**WORK ITEM**
Line by line, reproduce exactly the beginning of the listing below, ending with the line that contains "Definition with_incoming (s" and adding nothing.

**DATA SHOWN**
>>>>>

(* ===== verification/Listener.v ===== *)
(** * Listeners ([src/tcp/listener.go])

    A [Listener] takes connections from a pool, one for each peer that sends a SYN,
    and hands them to the application once they are established. Connections are
    shared objects: the pool owns them and a pointer is their number. The interface
    [pool], and reading and writing through such a pointer, is the class [Pool] over
    the state [W] of the pool. *)
From S2P Require Import Prelude Errors Bytes SeqNum Segment Frame IpAddr RstQueue Handler Conn.

Module Listener.
Import Segment.

(** [GetTCP] returns a connection with its user data and initial sequence number, or
    nothing. *)
Class Pool (P U W : Type) := {
  GetTCP : W -> W * option (nat * option U * Z);
  PutTCP : nat -> W -> outcome W;
  get_conn : nat -> W -> option (Conn.Conn P);
  set_conn : nat -> Conn.Conn P -> W -> W
}.

(** [handler] of the source. *)
Record slot (U : Type) := mkSlot {
  sl_conn : option nat;
  sl_id : Z;
  sl_user : option U
}.
Arguments mkSlot {U} _ _ _.
Arguments sl_conn {U} _.
Arguments sl_id {U} _.
Arguments sl_user {U} _.

Record Listener (U : Type) := mkListener {
  connID : Z;
  incoming : list (slot U);
  accepted : list (slot U);
  port : Z;
  rstQueue : RstQueue.RSTQueue
}.
Arguments mkListener {U} _ _ _ _ _.
Arguments connID {U} _.
Arguments incoming {U} _.
Arguments accepted {U} _.
Arguments port {U} _.
Arguments rstQueue {U} _.

Section Listener.
Context {P U W : Type} `{!Handler.Policy P} `{!Pool P U W}.
Implicit Types (l : Listener U) (w : W).

Definition with_incoming (s : list (slot U)) l : Listener U :=
  mkListener (connID l) s (accepted l) (port l) (rstQueue l).
Definition with_accepted (s : list (slot U)) l : Listener U :=
  mkListener (connID l) (incoming l) s (port l) (rstQueue l).
Definition with_rst (q : RstQueue.RSTQueue) l : Listener U :=
  mkListener (connID l) (incoming l) (accepted l) (port l) q.

Definition zero_slot : slot U := mkSlot None 0 None.
Definition is_zero (s : slot U) : bool :=
  match sl_conn s, sl_user s with None, None => sl_id s =? 0 | _, _ => false end.
Definition DeleteZeroed (s : list (slot U)) : list (slot U) := filter (fun x => is_zero x = false) s.

(** A method call through a pointer. *)
Definition deref (i : nat) w : outcome (Conn.Conn P) :=
  match get_conn i w with Some c => Ret c | None => Panic end.

Definition reset (p : Z) l : Listener U := mkListener (u64 (connID l + 1)) [] [] p (rstQueue l).
Definition isClosed l : bool := port l =? 0.
Definition Close l : Listener U * option error :=
  if isClosed l then (l, Some NetErrClosed)
  else (mkListener (u64 (connID l + 1)) (incoming l) (accepted l) 0 (rstQueue l), None).
(** [nilpool]: no pool is given. *)
Definition Reset (p : Z) (nilpool : bool) l : Listener U * option error :=
  if p =? 0 then (l, Some ErrZeroSource)
  else if nilpool then (l, Some ErrInvalidConfig)
  else (reset p l, None).

Definition established (s : slot U) w : outcome bool :=
  match sl_conn s with
  | None => Ret false
  | Some i => c ← deref i w; Ret (state_eqb (Conn.State c) StateEstablished)
  end.

Fixpoint count_ready (s : list (slot U)) w : outcome Z :=
  match s with
  | [] => Ret 0
  | x :: s => b ← established x w; n ← count_ready s w; Ret (if b : bool then 1 + n else n)
  end.
Definition NumberOfReadyToAccept l w : outcome Z := if isClosed l then Ret 0 else count_ready (incoming l) w.

(** ** Giving connections back *)

(** [poolReturn(conns[idx].conn); conns[idx] = handler{}] for a slot. *)
Definition return_slot (s : slot U) w : outcome (slot U * W) :=
  match sl_conn s with
  | None => Panic
  | Some i => w ← PutTCP i w; Ret (zero_slot, w)
  end.

(** The slot afterwards and the error left. *)
Definition maintainConn (s : slot U) (err : option error) w : outcome (slot U * W * option error) :=
  if err_is err NetErrClosed then '(s, w) ← return_slot s w; Ret (s, w, None)
  else Ret (s, w, err).

(** Whether a connection that was not accepted yet is given up. *)
Definition hopeless (st : State) : bool :=
  (state_num StateEstablished <? state_num st) || IsClosed st || state_eqb st StateListen.

Fixpoint maintain_incoming (s : list (slot U)) w : outcome (list (slot U) * W) :=
  match s with
  | [] => Ret ([], w)
  | x :: s =>
      '(x, w) ← match sl_conn x with
                | None => Ret (x, w)
                | Some i => c ← deref i w; if hopeless (Conn.State c) then return_slot x w else Ret (x, w)
                end;
      '(s, w) ← maintain_incoming s w;
      Ret (x :: s, w)
  end.
Definition maintainConns l w : outcome (Listener U * W) :=
  let l := with_accepted (DeleteZeroed (accepted l)) l in
  '(s, w) ← maintain_incoming (incoming l) w;
  Ret (with_incoming (DeleteZeroed s) l, w).

(** ** Accepting *)

(** The first established slot: the slots before, its connection and data, the slots after. *)
Fixpoint first_ready (s : list (slot U)) w : outcome (option (list (slot U) * slot U * nat * list (slot U))) :=
  match s with
  | [] => Ret None
  | x :: s =>
      b ← established x w;
      match sl_conn x with
      | Some i => if b : bool then Ret (Some ([], x, i, s)) else
                  r ← first_ready s w; Ret (option_map (fun '(a, y, i, z) => (x :: a, y, i, z)) r)
      | None => r ← first_ready s w; Ret (option_map (fun '(a, y, i, z) => (x :: a, y, i, z)) r)
      end
  end.
Definition TryAccept l w : outcome (Listener U * W * option (nat * option U) * option error) :=
  if isClosed l then Ret (l, w, None, Some NetErrClosed)
  else
  '(l, w) ← maintainConns l w;
  r ← first_ready (incoming l) w;
  match r with
  | None => Ret (l, w, None, Some ErrExhausted)
  | Some (a, x, i, z) =>
      Ret (with_incoming (a ++ zero_slot :: z) (with_accepted (accepted l ++ [x]) l), w, Some (i, sl_user x), None)
  end.

(** ** Receiving *)

(** The index of the connection with a peer. *)
Fixpoint getConn (s : list (slot U)) (remotePort : Z) (remoteAddr : list Z) w : outcome (option nat) :=
  match s with
  | [] => Ret None
  | x :: s =>
      hit ← match sl_conn x with
            | None => Ret false
            | Some i => c ← deref i w;
                Ret ((remotePort =? Conn.RemotePort c) && bool_decide (remoteAddr = Conn.remoteAddr c))
            end;
      if hit : bool then Ret (Some O) else r ← getConn s remotePort remoteAddr w; Ret (option_map S r)
  end.

(** [conn.Demux] on the shared connection. *)
Definition conn_Demux (i : nat) (carrier : list Z) (off : Z) w : outcome (W * option error) :=
  c ← deref i w; '(c, err) ← Conn.Demux carrier off c; Ret (set_conn i c w, err).

(** The slots afterwards; whether one took the segment, and its error. *)
Definition tryDemux (s : list (slot U)) (remotePort : Z) (remoteAddr carrier : list Z) (off : Z) w
    : outcome (list (slot U) * W * bool * option error) :=
  r ← getConn s remotePort remoteAddr w;
  match r with
  | None => Ret (s, w, false, None)
  | Some idx =>
      match s !! idx with
      | Some x =>
          match sl_conn x with
          | Some i =>
              '(w, err) ← conn_Demux i carrier off w;
              match err with
              | None => Ret (s, w, true, None)
              | Some _ => '(x, w, err) ← maintainConn x err w; Ret (<[idx := x]> s, w, true, err)
              end
          | None => Panic
          end
      | None => Panic
      end
  end.

(** A segment of a peer without connection. *)
Definition demux_new (tfrm : Frame.Frame) (srcaddr : list Z) (src dst : Z) (carrier : list Z) (off : Z) l w
    : outcome (Listener U * W * option error) :=
  '(_, flags) ← Frame.OffsetAndFlags tfrm;
  if negb (HasAll flags FlagSYN) || HasAny flags FlagACK then
    l ← (if negb (HasAny flags FlagRST) && HasAny flags FlagACK then
           a ← Frame.Ack tfrm; Ret (with_rst (RstQueue.Queue srcaddr src (port l) a 0 FlagRST (rstQueue l)) l)
         else Ret l);
    Ret (l, w, Some ErrPacketDrop)
  else
  match GetTCP w with
  | (w, None) =>
      s ← Frame.Seq tfrm;
      Ret (with_rst (RstQueue.Queue srcaddr src (port l) 0 (u32 (s + 1)) (Z.lor FlagRST FlagACK) (rstQueue l)) l,
           w, Some ErrPacketDrop)
  | (w, Some (i, user, iss)) =>
      c ← deref i w;
      let '(c, err) := Conn.OpenListen dst iss c in
      let w := set_conn i c w in
      match err with
      | Some e => w ← PutTCP i w; Ret (l, w, Some e)
      | None =>
          '(w, err) ← conn_Demux i carrier off w;
          match err with
          | Some _ => w ← PutTCP i w; Ret (l, w, Some ErrPacketDrop)
          | None =>
              c ← deref i w;
              Ret (with_incoming (incoming l ++ [mkSlot (Some i) (Conn.connID c) user]) l, w, None)
          end
      end
  end.

Definition Demux (carrier : list Z) (off : Z) l w : outcome (Listener U * W * option error) :=
  if isClosed l then Ret (l, w, Some NetErrClosed)
  else
  assert_or_panic (slice_ok carrier off (zlen carrier))
  match Frame.NewFrame (zdrop off carrier) with
  | (None, err) => Ret (l, w, err)
  | (Some tfrm, _) =>
  '(ip, err) ← IpAddr.GetIPAddr carrier (zlen carrier);
  match err with
  | Some e => Ret (l, w, Some e)
  | None =>
  let srcaddr := IpAddr.ip_src ip in
  dst ← Frame.DestinationPort tfrm;
  if negb (dst =? port l) then Ret (l, w, Some ErrMismatch)
  else
  src ← Frame.SourcePort tfrm;
  '(s, w, demuxed, err) ← tryDemux (accepted l) src srcaddr carrier off w;
  let l := with_accepted s l in
  if demuxed : bool then Ret (l, w, err)
  else
  '(s, w, demuxed, err) ← tryDemux (incoming l) src srcaddr carrier off w;
  let l := with_incoming s l in
  if demuxed : bool then Ret (l, w, err)
  else demux_new tfrm srcaddr src dst carrier off l w
  end
  end.

(** ** Sending *)

Definition conn_Encapsulate (i : nat) (carrier : list Z) (offsetToIP offsetToFrame : Z) w
    : outcome (W * list Z * Z * option error) :=
  c ← deref i w;
  '(c, carrier, n, err) ← Conn.Encapsulate carrier offsetToIP offsetToFrame c;
  Ret (set_conn i c w, carrier, n, err).

(** The loop over the incoming connections: the slots, and what is returned when one
    wrote. *)
Fixpoint enc_incoming (s : list (slot U)) (carrier : list Z) (offsetToIP offsetToFrame : Z) w
    : outcome (list (slot U) * W * list Z * option (Z * option error)) :=
  match s with
  | [] => Ret ([], w, carrier, None)
  | x :: s =>
      '(x, w, carrier, r) ←
        match sl_conn x with
        | None => Ret (x, w, carrier, None)
        | Some i =>
            c ← deref i w;
            if state_eqb (Conn.State c) StateEstablished then Ret (x, w, carrier, None)
            else
              '(w, carrier, n, err) ← conn_Encapsulate i carrier offsetToIP offsetToFrame w;
              '(x, w, err) ← match err with
                             | None => Ret (x, w, None)
                             | Some _ => maintainConn x err w
                             end;
              Ret (x, w, carrier, if n =? 0 then None else Some (n, err))
        end;
      match r with
      | Some r => Ret (x :: s, w, carrier, Some r)
      | None => '(s, w, carrier, r) ← enc_incoming s carrier offsetToIP offsetToFrame w; Ret (x :: s, w, carrier, r)
      end
  end.

(** The loop over the accepted ones; [n] and [err] are the results so far. *)
Fixpoint enc_accepted (s : list (slot U)) (n : Z) (err : option error) (carrier : list Z)
    (offsetToIP offsetToFrame : Z) w : outcome (list (slot U) * W * list Z * Z * option error) :=
  match s with
  | [] => Ret ([], w, carrier, n, err)
  | x :: s =>
      let continue x n err carrier w :=
        '(s, w, carrier, n, err) ← enc_accepted s n err carrier offsetToIP offsetToFrame w;
        Ret (x :: s, w, carrier, n, err) in
      match sl_conn x with
      | None => continue x n err carrier w
      | Some i =>
          c ← deref i w;
          if negb (Conn.connID c =? sl_id x) then '(x, w) ← return_slot x w; continue x n err carrier w
          else
            '(w, carrier, n, err) ← conn_Encapsulate i carrier offsetToIP offsetToFrame w;
            if 0 <? n then Ret (x :: s, w, carrier, n, err)
            else if err_is err NetErrClosed then '(x, w) ← return_slot x w; continue x n None carrier w
            else continue x n err carrier w
      end
  end.

Definition Encapsulate (carrier : list Z) (offsetToIP offsetToFrame : Z) l w
    : outcome (Listener U * W * list Z * Z * option error) :=
  if isClosed l then Ret (l, w, carrier, 0, Some NetErrClosed)
  else
  '(s, w, carrier, r) ← enc_incoming (incoming l) carrier offsetToIP offsetToFrame w;
  let l := with_incoming s l in
  match r with
  | Some (n, err) => Ret (l, w, carrier, n, err)
  | None =>
  '(s, w, carrier, n, err) ← enc_accepted (accepted l) 0 None carrier offsetToIP offsetToFrame w;
  let l := with_accepted s l in
  '(l, carrier, n) ← (if n =? 0 then
                        '(q, carrier, n, _) ← RstQueue.Drain carrier offsetToIP offsetToFrame (rstQueue l);
                        Ret (with_rst q l, carrier, n)
                      else Ret (l, carrier, n));
  '(l, w) ← (if n =? 0 then maintainConns l w else Ret (l, w));
  Ret (l, w, carrier, n, err)
  end.

End Listener.
End Listener.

<<<<<

**TASK RESULT**
(* ===== verification/Listener.v ===== *)
(** * Listeners ([src/tcp/listener.go])

    A [Listener] takes connections from a pool, one for each peer that sends a SYN,
    and hands them to the application once they are established. Connections are
    shared objects: the pool owns them and a pointer is their number. The interface
    [pool], and reading and writing through such a pointer, is the class [Pool] over
    the state [W] of the pool. *)
From S2P Require Import Prelude Errors Bytes SeqNum Segment Frame IpAddr RstQueue Handler Conn.

Module Listener.
Import Segment.

(** [GetTCP] returns a connection with its user data and initial sequence number, or
    nothing. *)
Class Pool (P U W : Type) := {
  GetTCP : W -> W * option (nat * option U * Z);
  PutTCP : nat -> W -> outcome W;
  get_conn : nat -> W -> option (Conn.Conn P);
  set_conn : nat -> Conn.Conn P -> W -> W
}.

(** [handler] of the source. *)
Record slot (U : Type) := mkSlot {
  sl_conn : option nat;
  sl_id : Z;
  sl_user : option U
}.
Arguments mkSlot {U} _ _ _.
Arguments sl_conn {U} _.
Arguments sl_id {U} _.
Arguments sl_user {U} _.

Record Listener (U : Type) := mkListener {
  connID : Z;
  incoming : list (slot U);
  accepted : list (slot U);
  port : Z;
  rstQueue : RstQueue.RSTQueue
}.
Arguments mkListener {U} _ _ _ _ _.
Arguments connID {U} _.
Arguments incoming {U} _.
Arguments accepted {U} _.
Arguments port {U} _.
Arguments rstQueue {U} _.

Section Listener.
Context {P U W : Type} `{!Handler.Policy P} `{!Pool P U W}.
Implicit Types (l : Listener U) (w : W).

Definition with_incoming (s : list (slot U)) l : Listener U :=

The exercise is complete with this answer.